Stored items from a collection
(** The loop over distinct arrays: [new_refs] are the arrays stored in the
    slots that were converted before the loop ended. *)
Lemma loop_inv gen : ∀ pre post h h' L' res,
  Store.change_colorspaces_loop (length pre) gen (pre ++ gen.*1.*1 ++ post) h
    = (h', L', res) →
  NoDup gen.*1.*1 → Forall (fun r => r < length h) gen.*1.*1 →
  ∃ new_refs,
    length new_refs ≤ length gen
    ∧ L' = pre ++ new_refs ++ drop (length new_refs) gen.*1.*1 ++ post
    ∧ length h ≤ length h'
    ∧ (∀ j, j < length h → j ∉ take (S (length new_refs)) gen.*1.*1 →
         h' !! j = h !! j)
    ∧ Forall (fun r => r < length h') new_refs
    ∧ Forall2 converts_to (take (length new_refs) (values_of h gen))
        (Store.arrays_of h' new_refs)
    ∧ match res with
      | Ok _ => length new_refs = length gen
      | Raise e =>
          ∃ x, gen !! length new_refs = Some x
               ∧ change_colorspace_ (Store.contents (h !!! x.1.1)) x.1.2 x.2
                 = Raise e
               ∧ left_by_failure (Store.contents (h !!! x.1.1))
                   (Store.contents (h' !!! x.1.1))
      end.
Proof.
  induction gen as [|[[r t] f] gen IH]; intros pre post h h' L' res Hrun Hnd Hval.
  - cbn in Hrun. injection Hrun as <- <- <-. exists [].
    cbn. repeat split; try done; constructor.
  - rewrite !fmap_cons in Hrun, Hnd, Hval |- *.
    cbn [fst app] in Hrun, Hnd, Hval |- *.
    apply NoDup_cons in Hnd as [Hnotin Hnd].
    apply Forall_cons in Hval as [Hr Hval].
    cbn [Store.change_colorspaces_loop] in Hrun.
    destruct (Store.change_colorspace_ r t f h) as [h1 [r1|e]] eqn:Hcall;
      (apply Store_change_colorspace_inv in Hcall; [|exact Hr]);
      destruct Hcall as (Hlen & Hframe & Hcall).
    + destruct Hcall as (Hr1 & Hr1' & Hv).
      assert (Hlist : <[length pre := r1]> (pre ++ r :: gen.*1.*1 ++ post)
                      = (pre ++ [r1]) ++ gen.*1.*1 ++ post).
      { rewrite insert_app_r_alt by lia. rewrite Nat.sub_diag.
        cbn [insert list_insert]. by rewrite <- app_assoc. }
      rewrite Hlist in Hrun.
      replace (S (length pre)) with (length (pre ++ [r1])) in Hrun
        by (rewrite length_app; cbn; lia).
      assert (Hval1 : Forall (fun r => r < length h1) gen.*1.*1).
      { eapply Forall_impl; [exact Hval|]. cbn. intros; lia. }
      assert (Hsame : Forall (fun r' => h1 !! r' = h !! r') gen.*1.*1).
      { apply Forall_forall. intros r' Hin. apply Hframe.
        - by apply (proj1 (Forall_forall _ _) Hval).
        - intros ->. done. }
      destruct (IH _ _ _ _ _ _ Hrun Hnd Hval1)
        as (new & Hk & HL & Hlen' & Hframe' & Hnew & Hall & Hres).
      assert (Hr1notin : r1 ∉ take (S (length new)) gen.*1.*1).
      { intros Hin. apply elem_of_take in Hin as (i & Hin & _).
        apply list_elem_of_lookup_2 in Hin.
        destruct Hr1' as [->|Hge]; [done|].
        apply (proj1 (Forall_forall _ _) Hval) in Hin. lia. }
      exists (r1 :: new). cbn [length drop].
      split; [lia|]. split; [by rewrite HL, <- app_assoc|].
      split; [lia|]. split.
      { intros j Hj Hnot. rewrite firstn_cons in Hnot.
        apply not_elem_of_cons in Hnot as [Hne Hnot].
        rewrite Hframe' by (done || lia). by apply Hframe. }
      split; [constructor; [lia|done]|]. split.
      { cbn [values_of fmap list_fmap take Store.arrays_of fst snd].
        constructor.
        - unfold converts_to. cbn [fst snd]. rewrite Hv. do 2 f_equal.
          symmetry. apply lookup_total_eq, Hframe'; done.
        - fold (values_of h gen). rewrite <- (values_of_frame h h1) by done.
          exact Hall. }
      destruct res as [[]|e]; [cbn; lia|].
      destruct Hres as (x & Hx & Hxv & Hxl). exists x. split; [done|].
      assert (Hxeq : h1 !! x.1.1 = h !! x.1.1).
      { apply (proj1 (Forall_forall _ _) Hsame).
        apply list_elem_of_lookup_2 in Hx.
        by do 2 apply list_elem_of_fmap_2. }
      rewrite <- (lookup_total_eq _ _ _ Hxeq). done.
    + injection Hrun as <- <- <-. destruct Hcall as [Hv Hl].
      exists []. cbn [length drop take].
      split; [lia|]. split; [done|]. split; [done|]. split.
      { intros j Hj Hnot. apply Hframe; [done|].
        intros ->. apply Hnot. cbn. left. }
      split; [constructor|]. split; [constructor|].
      exists (r, t, f). done.
Qed.


Lemma per_image_length n arg : fits n arg → length (per_image n arg) = n.
Proof. destruct arg; cbn; [by rewrite length_replicate|done]. Qed.

Lemma validate_fits (images : list nat) arg name :
  fits (length images) arg →
  Store._validate images arg name = Ok (per_image (length images) arg).
Proof.
  destruct arg as [s|l]; cbn; [done|].
  intros Hl. by rewrite bool_decide_eq_true_2.
Qed.

Lemma validate_unfit (images : list nat) arg name :
  ¬ fits (length images) arg →
  ∃ msg, Store._validate images arg name = Raise (AssertionError msg).
Proof.
  destruct arg as [s|l]; cbn; [done|].
  intros Hl. eexists. by rewrite bool_decide_eq_false_2.
Qed.


Lemma fits_dec n arg : fits n arg ∨ ¬ fits n arg.
Proof.
  destruct arg as [s|l]; cbn; [by left|].
  destruct (decide (length l = n)); [by left|by right].
Qed.

Lemma values_of_zip (h : list Store.array_object) (images : list nat) :
  ∀ tos froms,
    values_of h (zip (zip images tos) froms)
    = zip (zip (Store.arrays_of h images) tos) froms.
Proof.
  induction images as [|r images IH]; intros tos froms; [done|].
  destruct tos as [|t tos]; [done|]. destruct froms as [|f froms]; [done|].
  cbn. f_equal. apply IH.
Qed.

Lemma refs_of_zip (images : list nat) (tos froms : list string) :
  length tos = length images → length froms = length images →
  (zip (zip images tos) froms).*1.*1 = images.
Proof.
  intros Ht Hf. rewrite fst_zip by (rewrite length_zip_with; lia).
  apply fst_zip. lia.
Qed.

Lemma converts_to_functional gen : ∀ outs outs',
  Forall2 converts_to gen outs → Forall2 converts_to gen outs' → outs = outs'.
Proof.
  induction gen as [|x gen IH]; intros outs outs' H1 H2.
  - apply Forall2_nil_inv_l in H1, H2. by subst.
  - apply Forall2_cons_inv_l in H1 as (o & outs1 & Ho & H1 & ->).
    apply Forall2_cons_inv_l in H2 as (o' & outs2 & Ho' & H2 & ->).
    unfold converts_to in Ho, Ho'. rewrite Ho in Ho'. injection Ho' as <-.
    f_equal. by apply IH.
Qed.

(** The run of the batch, once the arguments have passed the validation. *)
Lemma store_run_inv (h : list Store.array_object) (images : list nat) to from
    h' images' res :
  Store.change_colorspaces_ images to from h = (h', images', res) →
  fits (length images) to → fits (length images) from →
  NoDup images → Forall (fun r => r < length h) images →
  let gen := zip (zip (Store.arrays_of h images)
                    (per_image (length images) to))
               (per_image (length images) from) in
  ∃ new_refs,
    length new_refs ≤ length images
    ∧ images' = new_refs ++ drop (length new_refs) images
    ∧ length h ≤ length h'
    ∧ (∀ j, j < length h → j ∉ take (S (length new_refs)) images →
         h' !! j = h !! j)
    ∧ Forall (fun r => r < length h') new_refs
    ∧ Forall2 converts_to (take (length new_refs) gen)
        (Store.arrays_of h' new_refs)
    ∧ match res with
      | Ok _ => length new_refs = length images
      | Raise e =>
          ∃ r x, images !! length new_refs = Some r
               ∧ gen !! length new_refs = Some x
               ∧ converts_to_fails x e
               ∧ left_by_failure (Store.contents (h !!! r))
                   (Store.contents (h' !!! r))
      end.
Proof.
  intros Hrun Hto Hfrom Hnd Hval gen.
  unfold Store.change_colorspaces_ in Hrun.
  rewrite !validate_fits in Hrun by done.
  pose proof (per_image_length _ _ Hto) as Hlt.
  pose proof (per_image_length _ _ Hfrom) as Hlf.
  set (tos := per_image (length images) to) in *.
  set (froms := per_image (length images) from) in *.
  pose proof (refs_of_zip images tos froms Hlt Hlf) as Hrefs.
  pose proof (loop_inv (zip (zip images tos) froms) [] [] h h' images' res)
    as Hinv.
  rewrite Hrefs, app_nil_r in Hinv. cbn [app length] in Hinv.
  destruct (Hinv Hrun Hnd Hval)
    as (new & Hk & HL & Hlen & Hframe & Hnew & Hall & Hres).
  rewrite values_of_zip in Hall. rewrite app_nil_r in HL.
  rewrite !length_zip_with in Hk, Hres.
  exists new. split; [lia|]. do 5 (split; [done|]).
  destruct res as [[]|e]; [lia|].
  destruct Hres as (x & Hx & Hv & Hl).
  apply lookup_zip_with_Some in Hx as (p & f & -> & Hp & Hf).
  apply lookup_zip_with_Some in Hp as (r & t & -> & Hr & Ht).
  cbn [fst snd] in Hv, Hl.
  exists r, (Store.contents (h !!! r), t, f).
  split; [done|]. split; [|done].
  subst gen. apply lookup_zip_with_Some.
  exists (Store.contents (h !!! r), t), f. split; [done|]. split; [|done].
  apply lookup_zip_with_Some. exists (Store.contents (h !!! r)), t.
  split; [done|]. split; [|done].
  unfold Store.arrays_of. by rewrite list_lookup_fmap, Hr.
Qed.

* [How to complete this task]: When a line above contains the string "induction", copy that line.

* [Finished exercise]:
  induction gen as [|[[r t] f] gen IH]; intros pre post h h' L' res Hrun Hnd Hval.
  induction images as [|r images IH]; intros tos froms; [done|].
  induction gen as [|x gen IH]; intros outs outs' H1 H2.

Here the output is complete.